↓↓↓

(** ** The pieces of the operations that touch the owner and the count *)

Lemma set_mutexes_same w : w = set_mutexes (mutexes w) w.
Proof. by destruct w. Qed.

Definition first_of (k : kind) : Z := match k with KRecursive => 1 | _ => 0 end.

Lemma acquired_spec m k attr me t w :
  k <> KBad -> runs me t w -> mutexes w !! m = Some (mkMutex attr None 0) ->
  exists x, acquired m k me w = Done tt (set_mutexes x w) /\
    x !! m = Some (mkMutex attr (if tracked k then Some t else None) (first_of k)).
Proof.
  intros Hk Hr Hm. unfold acquired, set_owner, set_locks, get_mutex. destruct k; [| | |done]; cbn.
  - exists (mutexes w). by rewrite <- set_mutexes_same.
  - rewrite (pthread_self_runs _ _ _ Hr). cbn. rewrite Hm. cbn.
    eexists. split; [done|]. by rewrite lookup_insert_eq.
  - rewrite Hm. cbn. rewrite (pthread_self_runs me t); [|exact Hr]. cbn.
    rewrite lookup_insert_eq. cbn. eexists. split; [done|]. by rewrite lookup_insert_eq.
Qed.

Lemma held_already_spec m k attr o n me t w :
  k <> KBad -> mutexes w !! m = Some (mkMutex attr o n) ->
  held_already m k t me w =
    if tracked k && bool_decide (o = Some t) then
      if recursive k then
        Done (Some OK) (set_spins (spins w ∖ {[SMutexLock m]})
          (set_mutexes (<[m := mkMutex attr o (u32 (n + 1))]> (mutexes w)) w))
      else Done (Some EDEADLK) (set_spins (spins w ∖ {[SMutexLock m]}) w)
    else Done None w.
Proof.
  intros Hk Hm. unfold held_already, set_locks, get_mutex. cbn. rewrite Hm. cbn.
  destruct k; [done| | |done]; case_bool_decide; subst; cbn;
    rewrite ?decide_True, ?decide_False by done; cbn; rewrite ?Hm; done.
Qed.

Lemma handed_over_spec m k attr me t w :
  k <> KBad ->
  mutexes w !! m = Some (mkMutex attr (if tracked k then Some t else None) 0) ->
  exists x, handed_over m k t me w = Done tt (set_mutexes x w) /\
    x !! m = Some (mkMutex attr (if tracked k then Some t else None) (first_of k)).
Proof.
  intros Hk Hm. unfold handed_over, set_owner, set_locks, get_mutex. cbn. rewrite Hm. cbn.
  destruct k; [| | |done]; cbn.
  - exists (mutexes w). by rewrite <- set_mutexes_same.
  - rewrite bool_decide_eq_true_2 by done. cbn. rewrite ?Hm. cbn.
    eexists. split; [done|]. by rewrite lookup_insert_eq.
  - rewrite bool_decide_eq_true_2 by done. cbn. rewrite ?Hm. cbn. rewrite lookup_insert_eq. cbn.
    eexists. split; [done|]. by rewrite lookup_insert_eq.
Qed.

Lemma disown_spec m k attr o n me t w :
  k <> KBad -> runs me t w -> mutexes w !! m = Some (mkMutex attr o n) ->
  disown m k me w =
    if tracked k then
      if decide (o = Some t) then
        if recursive k then
          if (0 <? u32 (n - 1))%Z then
            Done (Some OK) (set_spins (spins w ∖ {[SMutexLock m]})
              (set_mutexes (<[m := mkMutex attr o (u32 (n - 1))]> (mutexes w)) w))
          else Done None (set_mutexes (<[m := mkMutex attr None (u32 (n - 1))]> (mutexes w)) w)
        else Done None (set_mutexes (<[m := mkMutex attr None n]> (mutexes w)) w)
      else Done (Some EPERM) (set_spins (spins w ∖ {[SMutexLock m]}) w)
    else Done None w.
Proof.
  intros Hk Hr Hm. unfold disown, set_locks, set_owner, get_mutex.
  destruct k; [done| | |done]; cbn; rewrite (pthread_self_runs _ _ _ Hr); cbn; rewrite Hm; cbn;
    destruct (decide (o = Some t)) as [-> | Ho];
    rewrite ?(decide_False (P := Some t <> Some t)), ?(decide_True (P := o <> Some t)) by tauto;
    cbn; try done; rewrite Hm; cbn; [done|].
  destruct (0 <? u32 (n - 1))%Z; cbn; [done|].
  rewrite lookup_insert_eq. cbn. by rewrite insert_insert_eq.
Qed.

Lemma try_busy_spec m a attr o n me t w :
  kind_of a <> KBad -> runs me t w -> mutexes w !! m = Some (mkMutex attr o n) ->
  try_busy m a me w =
    if recursive (kind_of a) && bool_decide (o = Some t)
    then Done OK (set_mutexes (<[m := mkMutex attr o (u32 (n + 1))]> (mutexes w)) w)
    else Done EBUSY w.
Proof.
  intros Hk Hr Hm. unfold try_busy, set_locks, get_mutex. destruct a as [a|]; cbn.
  - rewrite (pthread_self_runs _ _ _ Hr). cbn. rewrite Hm. cbn. cbn in Hk.
    destruct (kind_of_type _); try done; cbn.
    case_bool_decide; rewrite ?decide_True, ?decide_False by done; cbn; [|done]. by rewrite Hm.
  - done.
Qed.

Section MutexSpec.
Context (m : mutex_id) (attr : mutexattr_ptr) (T : gset nat) (ctx : nat -> kctx)
        (R : gmap nat Z -> Prop) (timed : bool).
Context (Hkind : mkind attr <> KBad).

Abbreviation inv := (inv m attr T ctx R timed).
Abbreviation I := (I m attr T ctx R timed).
Abbreviation S := (S timed).
Abbreviation wp := (wp I S E).
Abbreviation triple := (triple I S E).

Abbreviation at_phase := (at_phase I).

Definition first : Z := first_of (mkind attr).

Lemma count_ok_first : count_ok attr first.
Proof. unfold count_ok, first, first_of. destruct (mkind attr); lia. Qed.

Lemma owner_holds Q hold γ w t n u :
  inv Q hold γ w -> γ t = Owns n u -> t ∈ T /\ hold = By t.
Proof.
  intros H Hγ. eapply tinv_owner; [exact R | exact (proj2 H t) | rewrite Hγ; eauto].
Qed.

(** *** Waiting *)

Lemma expire t γ w : γ t = Blocked -> t ∈ T -> timed = true -> I γ w -> at_phase t TimedOut γ w.
Proof.
  intros Hγ HT Hti (Q & hold & H). exists Q, hold.
  eapply inv_relabel; try done.
  - by rewrite Hγ.
  - by rewrite Hγ.
  - by rewrite Hti.
  - by apply H.
Qed.

Definition block_post t (e : error_t) (γ : nat -> phase) (w : world) : Prop :=
  if decide (e = OK) then at_phase t Woken γ w
  else e = ETIMEDOUT /\ timed = true /\ at_phase t TimedOut γ w.

Lemma receive_spec t timeout :
  t ∈ T -> (timed = false -> timeout = None) ->
  triple t (at_phase t Blocked) (mach_msg_receive t timeout) (ctx t)
    (fun e γ w => match e with
       | KERN_SUCCESS => at_phase t Woken γ w
       | EMACH_RCV_TIMED_OUT => timeout <> None /\ timed = true /\ at_phase t TimedOut γ w
       | KERN_FAILURE => False
       end).
Proof.
  intros HT Hto γ w HI. eapply wp_susp; [by instantiate (1 := Blocked) | done |].
  intros γ' w' e w'' Hγ HI' Hr. apply wp_done.
  pose proof HI' as (Q & hold & H).
  inversion Hr as [ | |? ? n ? Hm|? ms ? Hm|? ? ? Hm]; subst; cbn.
  - exists Q, hold. by apply (inv_receive _ _ _ _ _ _ _ _ _ _ _ _ H Hm).
  - assert (timed = true) by (destruct timed; [done | by discriminate Hto]).
    split; [done|]. split; [done|]. by apply expire.
  - destruct (inv_place _ _ _ _ _ _ _ _ _ _ _ H HT) as (k & Hk & _). congruence.
Qed.

Lemma block_spec t abstime clk :
  t ∈ T -> (timed = false -> abstime = None) ->
  triple t (at_phase t Blocked)
    (match abstime with
     | Some ts => __pthread_timedblock t ts clk
     | None => __pthread_block t;; mret OK
     end) (ctx t) (block_post t).
Proof.
  intros HT Hto. destruct abstime as [ts|].
  - assert (timed = true) as Hti by (destruct timed; [done | by discriminate Hto]).
    intros γ w HI. unfold __pthread_timedblock. cbn. destruct (time_passed _ ts); cbn.
    + apply wp_done. unfold block_post. rewrite decide_False by done. split; [done|]. split; [done|].
      unfold Sched.at_phase. rewrite <- (fn_insert_insert γ t _ Blocked).
      apply expire; [by rewrite fn_lookup_insert | done..].
    + eapply wp_bind, wp_mono; [eapply (receive_spec t); [done | congruence | exact HI]|].
      cbn. intros e γ' w' He. unfold block_post. destruct e; cbn in *; [by apply wp_done | | done].
      apply wp_done. rewrite decide_False by done. tauto.
  - apply (triple_bind _ _ _ _ _ _ _ _ (fun _ => at_phase t Woken)).
    + eapply triple_bind; [by apply receive_spec|]. intros e γ' w' He.
      destruct e; cbn in *; [by apply wp_done | tauto | done].
    + intros [] γ w HI. apply wp_done. unfold block_post. by rewrite decide_True.
Qed.

(** The link of a thread tells whether it is in the queue of the mutex. *)
Lemma prevp_queued Q hold γ w t :
  inv Q hold γ w -> t ∈ T -> t ∈ Q (HMutex m) <-> is_Some (prevp (qh w) !! t).
Proof.
  intros H HT. rewrite <- (qrep_queued (qh w) Q t) by apply H. split.
  - intros Ht. by exists (HMutex m).
  - intros [h Hh]. assert (h = HMutex m) as <-; [by apply (proj2 H t) | done].
Qed.

Definition wait_post t (e : error_t) (γ : nat -> phase) (w : world) : Prop :=
  if decide (e = OK) then at_phase t Woken γ w
  else e = ETIMEDOUT /\ timed = true /\ at_phase t Idle γ w.

(** The wait for the message of a thread that was handed the mutex after its
    wait expired. *)
Lemma drain_spec t :
  t ∈ T -> triple t (at_phase t Draining) (__pthread_block t) (ctx t) (fun _ => at_phase t Idle).
Proof.
  intros HT γ w HI. unfold __pthread_block. cbn. eapply wp_susp; [by instantiate (1 := Draining) | done |].
  intros γ' w' e w'' Hγ (Q & hold & H) Hr.
  inversion Hr as [ | |? ? n ? Hm|? ? ? Hm|? ? ? Hm]; subst; cbn.
  - exists Q, (Lost t). by apply (inv_receive _ _ _ _ _ _ _ _ _ _ _ _ H Hm).
  - destruct (inv_place _ _ _ _ _ _ _ _ _ _ _ H HT) as (k & Hk & _). congruence.
Qed.

Lemma spin_cycle (l : spin_id) (s : gset spin_id) : l ∉ s -> ({[l]} ∪ s) ∖ {[l]} = s.
Proof. intros. set_solver. Qed.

↑↑↑

→ Exercise directions:
When a line in the data contains "SMutexLock", return it as written.

→ Solution to this problem:
        Done (Some OK) (set_spins (spins w ∖ {[SMutexLock m]})
      else Done (Some EDEADLK) (set_spins (spins w ∖ {[SMutexLock m]}) w)
            Done (Some OK) (set_spins (spins w ∖ {[SMutexLock m]})
      else Done (Some EPERM) (set_spins (spins w ∖ {[SMutexLock m]}) w)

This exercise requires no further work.